# Opinions on Prepping Vadai Barrel for first time use



## nucjd (Jul 7, 2013)

Hey guys been reading tons of posts and and instructions on prepping a new barrel and wanted y'alls opinions. This barrel is brand spanking new ( 6 gallon Vadai medium toast ) and I will use it in about a month for my chardonnay primary fermentation and then I will roll a cellar craft cab into it for bulk aging and then behind that will be a Chilean Malbec. After that I will be lining up another red for bulk aging in it and so forth. So... After sealing it per instructions do you go ahead place the must in it or do you sanitize with k meta and distilled water or do you burn sulfer discs in it? Thanks in advance


----------



## Pumpkinman (Jul 7, 2013)

After I sealed mine per their instructions, I put the must in it and sealed it. The instructions will tell you that if you have water in the barrel for three days, use should add meta.


----------



## nucjd (Jul 7, 2013)

Cool! Thanks Pump. I figured that probably was the game plan. I know...I know.. When all else fails read the instructions


----------



## Pumpkinman (Jul 8, 2013)

Nah....when all else fails. ..ask here , on the forum! 
Glad to be able to help!


----------



## sdelli (Jul 8, 2013)

I have two 6 gallon and one 11 gallon barrels from them. All are only a few months old. I followed the instructions that came with them for the hot seal to the tee and worked out great! Highly recommend taking the time and following the instructions to seal properly and you will be real happy....


----------



## Boatboy24 (Jul 8, 2013)

sdelli said:


> I have two 6 gallon and one 11 gallon barrels from them. All are only a few months old. I followed the instructions that came with them for the hot seal to the tee and worked out great! Highly recommend taking the time and following the instructions to seal properly and you will be real happy....



Plus one to that.
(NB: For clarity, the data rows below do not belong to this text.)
(** * infrahub-exporter: metric store, dual publisher and discovery cache

    A shallow embedding of [infrahub_exporter/metrics_exporter.py] and
    [infrahub_exporter/service_discovery.py], together with the parts of
    [config.py] they read.  Python values are modelled by a JSON-like
    datatype, insertion-ordered dictionaries by association lists,
    exceptions by a small error monad, and the collaborators outside of
    the repository (the Infrahub client, the file system, the clock) by
    explicit environment records. *)

From Stdlib Require Import Ascii String.
From stdpp Require Import gmap strings list fin_maps pretty.

Set Warnings "-register-all,-clear-no-such-hyp".
Open Scope string_scope.
Open Scope Z_scope.

(** ** Python runtime values *)

(** A Python [float].  The code only tests floats for truthiness and
    prints them with [str]; a float is therefore carried as the answer
    to both questions. *)
Record pyfloat := PyFloat { float_is_zero : bool; float_text : string }.

(** Values exchanged with the backend: the result of decoding a JSON
    document, which is also what attribute values look like. *)
Inductive json :=
  | JNull
  | JBool (b : bool)
  | JInt (z : Z)
  | JFloat (f : pyfloat)
  | JStr (s : string)
  | JList (l : list json)
  | JDict (d : list (string * json)).

(** Exceptions the modelled code can raise by itself. *)
Inductive exn := TypeError | AttributeError | KeyError | FetchFailed.

Inductive result (A : Type) :=
  | Ok (a : A)
  | Raise (e : exn).
Arguments Ok {A} a.
Arguments Raise {A} e.

#[global] Instance result_ret : MRet result := fun A a => Ok a.
#[global] Instance result_bind : MBind result := fun A B f m =>
  match m with Ok a => f a | Raise e => Raise e end.
#[global] Instance result_fmap : FMap result := fun A B f m =>
  match m with Ok a => Ok (f a) | Raise e => Raise e end.

(** ** Insertion-ordered dictionaries

    A Python [dict] keeps its keys in insertion order; assigning to a
    key that is present replaces the value in place, assigning to a new
    key appends.  Lookups return the first binding, which is the only
    one in a dictionary built by [od_set]. *)
Module OrderedDict.
Section Ops.
Context {V : Type}.

Fixpoint od_get (k : string) (d : list (string * V)) : option V :=
  match d with
  | [] => None
  | (k', v) :: d' => if String.eqb k' k then Some v else od_get k d'
  end.

Definition od_mem (k : string) (d : list (string * V)) : bool :=
  match od_get k d with Some _ => true | None => false end.

Fixpoint od_set (k : string) (v : V) (d : list (string * V)) : list (string * V) :=
  match d with
  | [] => [(k, v)]
  | (k', v') :: d' =>
      if String.eqb k' k then (k, v) :: d' else (k', v') :: od_set k v d'
  end.

Definition od_keys (d : list (string * V)) : list string := map fst d.

(** [dict(pairs)] and dict comprehensions: later pairs win. *)
Definition od_of_pairs (ps : list (string * V)) : list (string * V) :=
  fold_left (fun d p => od_set p.1 p.2 d) ps [].
End Ops.
End OrderedDict.
Export OrderedDict.

(** ** Built-in operations on strings *)

(** [s.endswith("[]")] *)
Definition endswith_brackets (s : string) : bool :=
  String.eqb (String.substring (String.length s - 2)%nat 2%nat s) "[]".

(** [s[:-2]] *)
Definition drop_last2 (s : string) : string :=
  String.substring 0%nat (String.length s - 2)%nat s.

(** [s.split(sep)] for a one-character separator. *)
Fixpoint split_on (sep : Ascii.ascii) (s : string) : list string :=
  match s with
  | EmptyString => [EmptyString]
  | String c r =>
      if Ascii.eqb c sep then EmptyString :: split_on sep r
      else match split_on sep r with
           | h :: t => String c h :: t
           | [] => [String c EmptyString]
           end
  end.

(** [needle in hay] for two strings: substring test. *)
Fixpoint str_contains (needle hay : string) : bool :=
  String.prefix needle hay ||
  match hay with
  | EmptyString => false
  | String _ r => str_contains needle r
  end.

(** [sep.join(xs)] *)
Fixpoint join (sep : string) (xs : list string) : string :=
  match xs with
  | [] => ""
  | [x] => x
  | x :: rest => x ++ sep ++ join sep rest
  end.

(** Truthiness of a value, as used by [if x], [not x] and [x or y]. *)
Definition truthy (v : json) : bool :=
  match v with
  | JNull => false
  | JBool b => b
  | JInt z => negb (z =? 0)
  | JFloat f => negb (float_is_zero f)
  | JStr s => negb (String.eqb s "")
  | JList l => match l with [] => false | _ => true end
  | JDict d => match d with [] => false | _ => true end
  end.

(** Truthiness of an optional string ([None] and [""] are false). *)
Definition truthy_str (o : option string) : bool :=
  match o with
  | Some s => negb (String.eqb s "")
  | None => false
  end.

(** [isinstance(v, (str, int, float, bool))] *)
Definition is_scalar (v : json) : bool :=
  match v with
  | JStr _ | JInt _ | JFloat _ | JBool _ => true
  | _ => false
  end.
Both of mine sealed nicely - I used near boiling water from a whistling tea kettle for the hot water. The first I let sit for a week with some sulphited water. The second one is sitting now with sulphited water.


----------



## nucjd (Jul 20, 2013)

wanted to give an update. Just finished sealing my barrel per instruction and it worked perfect. I am sitting with a full barrel of distilled water and no leaks what so ever after following the instructions using the boiling water. I could not be more pleased. Gonna start running some vino through it in a few days after letting it sit per the instructions. Getting really excited.


----------



## Boatboy24 (Jul 21, 2013)

Congrats. You'll love what it does for your wine.


----------



## Pumpkinman (Jul 21, 2013)

Just an update, the good folks at Vadai called and let me know they've received their container from Hungary with the smaller 20L and 23L barrels, get em now before they raise the price.


----------



## whynot (Jan 12, 2014)

So I have my vadai still in the wrap, not planning on fillinig it until early march, so my question is, should I just do the prep 5-7 days before the wine is ready for ageing, if I start a few days early can I just leave it with water an kmet until the wine is ready? 
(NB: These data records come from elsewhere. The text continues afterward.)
(** X14.  In every point [generateCashFlows] returns, the total cash flow is
    the investment plus the dividend (the same number, up to the sign of a
    zero): the two stacked series of the chart add up to the total
    series. *)
Theorem totalCashFlow_is_investment_plus_dividend
    (marketPrice currentDividend g : float) (years : option nat)
    (i : nat) (p : CashFlowPoint) :
  generateCashFlows marketPrice currentDividend g years !! i = Some p →
  SameValueZero (investment p + dividend p) (totalCashFlow p) = true
  ∧ Chart.totalData (generateCashFlows marketPrice currentDividend g years) !! i
    = Some (totalCashFlow p)
  ∧ Chart.investmentData (generateCashFlows marketPrice currentDividend g years) !! i
    = Some (investment p)
  ∧ Chart.dividendData (generateCashFlows marketPrice currentDividend g years) !! i
    = Some (dividend p).
Proof.
  intros Hp. split.
  - apply same_up_to_zero_sign_SameValueZero.
    revert Hp. rewrite generateCashFlows_cons. destruct i as [|i].
    + intros [= <-]. cbn [investment dividend totalCashFlow]. apply add_zero_same.
    + intros Hp.
      change (cashFlowsLoop currentDividend g (default 10%nat years) 1
                (- marketPrice) [] !! i = Some p) in Hp.
      assert (Hi : (i < default 10%nat years)%nat).
      { apply lookup_lt_Some in Hp. now rewrite cashFlowsLoop_length in Hp. }
      destruct (cashFlowsLoop_lookup currentDividend g (default 10%nat years) 1
                  (- marketPrice) i Hi) as (p' & Hp' & _ & _ & Hinv & Htot).
      assert (p' = p) as -> by congruence.
      rewrite Hinv, Htot. apply same_up_to_zero_sign_sym, zero_add_same.
  - unfold Chart.totalData, Chart.investmentData, Chart.dividendData.
    change map with (@fmap list _). rewrite !list_lookup_fmap, Hp.
    repeat split; reflexivity.
Qed.

Lemma cashFlowsLoop_take cd g (n m year : nat) cumulativeTotal :
  (n ≤ m)%nat →
  take n (cashFlowsLoop cd g m year cumulativeTotal [])
  = cashFlowsLoop cd g n year cumulativeTotal [].
Proof.
  revert m year cumulativeTotal.
  induction n as [|n IH]; intros m year cumulativeTotal Hnm; [reflexivity|].
  destruct m as [|m]; [lia|]. rewrite !cashFlowsLoop_cons.
  cbn [take]. rewrite IH by lia. reflexivity.
Qed.

(** X15.  A longer projection extends a shorter one: the first [n + 1]
    points of the projection over [m >= n] years are the projection over
    [n] years, so that no point depends on the horizon. *)
Theorem generateCashFlows_prefix
    (marketPrice currentDividend g : float) (n m : nat) :
  (n ≤ m)%nat →
  take (S n) (generateCashFlows marketPrice currentDividend g (Some m))
  = generateCashFlows marketPrice currentDividend g (Some n).
Proof.
  intros Hnm. rewrite !generateCashFlows_cons. cbn [take default].
  rewrite cashFlowsLoop_take by exact Hnm. reflexivity.
Qed.

End CashFlowShape.

Section CashFlowShapeOnReferencePlatform.
Import Calculations.

Lemma totalCashFlow_is_investment_plus_dividend_witness :
  SameValueZero (- 50 + 0) (- 50) = true.
Proof.
  apply (totalCashFlow_is_investment_plus_dividend (H := reference_platform)
           50 2 0.05 (Some 3%nat) 0
           {| year := 0; dividend := 0; investment := - 50;
              totalCashFlow := - 50; cumulativeCashFlow := - 50 |}).
  reflexivity.
Defined.

Lemma generateCashFlows_prefix_witness :
  take 3 (generateCashFlows (H := reference_platform) 50 2 0.05 (Some 10%nat))
  = generateCashFlows (H := reference_platform) 50 2 0.05 (Some 2%nat).
Proof.
  apply (generateCashFlows_prefix (H := reference_platform) 50 2 0.05 2 10). lia.
Defined.

End CashFlowShapeOnReferencePlatform.

(** ** Keyboard focus in the chart *)

Section ChartFocus.
Import Calculations Chart.

Lemma at_index_in_range {A} (array : list A) (index : Z) :
  (0 ≤ index < Z.of_nat (length array))%Z →
  ∃ x, at_index array index = Some x ∧ array !! Z.to_nat index = Some x.
Proof.
  intros Hrange. unfold at_index.
  destruct (index <? 0)%Z eqn:Hneg; [lia|].
  destruct (lookup_lt_is_Some_2 array (Z.to_nat index)) as [x Hx]; [lia|].
  exists x. split; exact Hx.
Qed.

(** One key press keeps the focus within the series, and what it announces
    is a point of the series with its total. *)
Lemma keydownListener_in_range (cashFlows : list CashFlowPoint) (key : string)
    (f : Focus) :
  (0 ≤ currentFocusIndex f < Z.of_nat (length cashFlows))%Z →
  let '(f', announcement) := keydownListener cashFlows key f in
  (0 ≤ currentFocusIndex f' < Z.of_nat (length cashFlows))%Z
  ∧ isKeyboardMode f' = true
  ∧ ∀ a, announcement = Some a →
      currentFocusIndex f' ≠ currentFocusIndex f
      ∧ ∃ p, cashFlows !! Z.to_nat (currentFocusIndex f') = Some p
             ∧ cashFlow a = Some p
             ∧ total a = Some (totalCashFlow p).
Proof.
  intros Hrange. unfold keydownListener.
  cbn [currentFocusIndex isKeyboardMode].
  set (maxIndex := (Z.of_nat (length cashFlows) - 1)%Z).
  assert (Hstep : ∀ newIndex : Z,
    (0 ≤ newIndex < Z.of_nat (length cashFlows))%Z →
    let '(f', announcement) :=
      (if bool_decide (newIndex ≠ currentFocusIndex f)
       then ({| currentFocusIndex := newIndex; isKeyboardMode := true |},
             Some {| cashFlow := at_index cashFlows newIndex;
                     total := at_index (totalData cashFlows) newIndex |})
       else ({| currentFocusIndex := currentFocusIndex f; isKeyboardMode := true |},
             None)) in
    (0 ≤ currentFocusIndex f' < Z.of_nat (length cashFlows))%Z
    ∧ isKeyboardMode f' = true
    ∧ ∀ a, announcement = Some a →
        currentFocusIndex f' ≠ currentFocusIndex f
        ∧ ∃ p, cashFlows !! Z.to_nat (currentFocusIndex f') = Some p
               ∧ cashFlow a = Some p
               ∧ total a = Some (totalCashFlow p)).
  { intros newIndex Hnew. case_bool_decide as Hchange; cbn [currentFocusIndex isKeyboardMode].
    - refine (conj Hnew (conj eq_refl _)). intros a [= <-]. split; [exact Hchange|].
      destruct (at_index_in_range cashFlows newIndex Hnew) as (p & Hat & Hp).
      exists p. cbn [cashFlow total]. repeat split; try assumption.
      unfold at_index, totalData in *.
      destruct (newIndex <? 0)%Z; [discriminate|].
      change map with (@fmap list _). rewrite list_lookup_fmap, Hp. reflexivity.
    - refine (conj Hrange (conj eq_refl _)). discriminate. }
  subst maxIndex.
  destruct (bool_decide (key ∈ ["ArrowRight"; "ArrowDown"]%string));
    [apply Hstep; lia|].
  destruct (bool_decide (key ∈ ["ArrowLeft"; "ArrowUp"]%string));
    [apply Hstep; lia|].
  destruct (bool_decide (key = "Home"%string)); [apply Hstep; lia|].
  destruct (bool_decide (key = "End"%string)); [apply Hstep; lia|].
  cbn [currentFocusIndex isKeyboardMode].
  refine (conj Hrange (conj eq_refl _)). discriminate.
Qed.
my fear is it will take too long to seal the barrel and I'll have wine ready for the barrel, but no barrel ... .


----------



## Pumpkinman (Jan 12, 2014)

Whynot, 
I've been successful at fully hydrating a barrel in 2-3 hrs, it has worked on the last two barrels that I've received, my last one just a few days ago. I use a plastic storage container, Rubbermaid type that is big enough to fit the barrel inside and the walls need to be 6 inches high or more, I have several pots of water boiling and ready to go, I'll start to prep the barrel as per their instructions, I start by adding boiling water and placing the barrel on its head, I add boiling water on the head that is in the air, and then add several pots of boiling water to the plastic storage container that the barrel is in.
I continue to keep the pots filled with water and boiling, and I continue to add more water to the barrel and rotate it so the other head is exposed and add water to that.
After this i lay the barrel flat and add more boiling water to it, and to the storage container. I'll literally start to baste the barrel with the hot water in the storage container in an attempt to hydrate the staves, I'll slowly rotate the barrel, trying to get the entire inside and outside of the barrel in contact with the boiling water.
After 2 hrs or so, I make sure that I fill the barrel with boiling water and put a solid bung in it and put it on the stand.
I usually don't see any leaking. 
The barrel actually kept the water hot (the barrel was warm to the touch) for over 15 hrs.


----------



## whynot (Jan 13, 2014)

Thanks (as Always) P-man.. to answer my 2nd part.. how long can I leave it with only water in the barrel? again, making sure I time my other batches I want to know what to do when one batch has to leave but the other's not ready for the barrel yet?


----------



## Pumpkinman (Jan 13, 2014)

I believe that Vadai says 3 days, any more and you need to add meta.


----------